Following birth, the colonization of the gut by the microbiota is a crucial factor in the full maturation of the intestinal immune system, including the development of lymphoid tissue38,39. For instance, germ-free mice have smaller Peyer’s patches and mesenteric lymph nodes compared to conventional mice40. The bacterial colonization of the gut has also shown to stimulate the expression of the polymeric immunoglobulin receptor (pIgR)41. Also in the present study, an age-dependent upregulation of pIgR was observed in the control mice during a period that coincides with gut microbial colonization. As pIgR is responsible for the transcytosis of soluble dimeric IgA’s inside the intestine, this could also explain the appearance of parasite-specific IgA’s in the intestine following weaning. Interestingly, the administration of broad spectrum antibiotics renders adult mice susceptible to infection with G. duodenalis42, whereas such intervention is not necessary in mice younger than 21 days43. The absence of a fully mature intestinal immune system can explain the susceptibility of neonates, but the mechanisms behind the increased susceptibility of adult mice following antibiotic treatment is still not fully unravelled.

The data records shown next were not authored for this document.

(** A query that arrives is handed to the application whole, and answered. *)
Lemma serve_query_run q addr segs c :
  short q -> Forall nonempty segs -> (2 <= length (hd [] segs))%nat -> take (2 + length q) (concat segs) = frame q ->
  send_faults c = [] ->
  let '(w1, a) := dns_app q addr (DnsService.app c) in
  let '(l, w2, f) := spoken a w1 in
  serve_query dns_app addr (with_segments segs c) =
  (match f with None => Ok tt | Some e => Raise (Fault e) end,
   with_segments (after (2 + length q) segs) (said l w2 c)).
Proof.
  intros Hq Hf Htwo Hframe Hsend. destruct (pack_H_short (length q) Hq) as (x & y & Hpack & Hunpack).
  unfold frame in Hframe. rewrite Hpack in Hframe. cbn [default] in Hframe.
  destruct segs as [|[|x' [|y' s]] rest]; cbn [hd length] in Htwo; try lia.
  injection Hframe as -> -> Hbody. unfold serve_query. unfold bind at 1. rewrite recv_segments by (done || lia).
  cbn [hd]. replace (take 2 (x :: y :: s)) with [x; y] by done. cbv beta iota. rewrite Hunpack. unfold bind at 1.
  rewrite receive_segments; [|by apply nonempty_after|unfold _TCP_RECV_MAX_SIZE, short in *; lia|cbn; lia].
  cbn [length app]. rewrite Nat.sub_0_r, concat_after, after_after.
  replace (Nat.min 2 (S (S (length s)))) with 2%nat by lia.
  change (drop 2 (concat ((x :: y :: s) :: rest))) with (s ++ concat rest). rewrite Hbody, app_nil_l.
  unfold bind at 1, apply_dns. cbn [DnsService.app with_segments set_incoming].
  destruct (dns_app q addr (DnsService.app c)) as [w1 a].
  pose proof (respond_spoken a w1 (set_app w1 (with_segments (after (2 + length q) ((x :: y :: s) :: rest)) c)) Hsend eq_refl) as Hr.
  destruct (spoken a w1) as [[l w2] f]. exact Hr.
Qed.

(** The stream of some queries. *)
Definition carries (queries segs : list bytes) : Prop :=
  Forall short queries /\ Forall nonempty segs /\ concat segs = concat (map frame queries) /\
  prefixes_whole queries segs = true.
Lemma length_frame q : short q -> length (frame q) = (2 + length q)%nat.
Proof. intros Hq. destruct (pack_H_short _ Hq) as (x & y & Hp & _). unfold frame. by rewrite Hp. Qed.
Lemma carries_next q queries segs : carries (q :: queries) segs ->
  short q /\ Forall nonempty segs /\ (2 <= length (hd [] segs))%nat /\
  take (2 + length q) (concat segs) = frame q /\ carries queries (after (2 + length q) segs).
Proof.
  intros (Hq & Hf & Hc & Hp). inversion Hq as [|? ? Hq1 Hq2]; subst. cbn [prefixes_whole] in Hp.
  apply andb_prop in Hp as [Htwo%Nat.leb_le Hp]. cbn [map concat] in Hc. split_and!; try done.
  - rewrite Hc, <- (length_frame q Hq1). apply take_app_length.
  - split_and!; [done|by apply nonempty_after| |done].
    rewrite concat_after, Hc, <- (length_frame q Hq1). apply drop_app_length.
Qed.
Lemma said_twice l1 w1 l2 w2 c : said l2 w2 (said l1 w1 c) = said (l1 ++ l2) w2 c.
Proof. unfold said. cbn. by rewrite map_app, app_assoc. Qed.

Although neonatal mice seem to be immunologically incapable of clearing a Giardia infection before weaning, ingesting milk from immune mothers was shown to have a protective effect against a G. muris infection44. Similar observations have also been made in both calves and children receiving mother’s milk that contains anti-Giardia antibodies45,46,47. The consumption of such immune milk however does not result in the induction of sustained immunity against this parasitic infection, which implies that the individuals become susceptible again following weaning or when milk consumption decreases44. Nevertheless, reducing Giardia infections in neonates is still important. Recent cohort studies in children have shown that early infections, i.e. in the first 6 months of life, were significantly associated with stunting at an age of 2 years48,49, even when the Giardia infection was not associated with diarrheal symptoms. It was suggested that this could be due to the disruption of epithelial cells by Giardia, however experimental evidence for this hypothesis is still missing. The murine infection model used in this study could be an interesting tool to further investigate the mechanisms behind the long-lasting effects of a neonatal Giardia infection.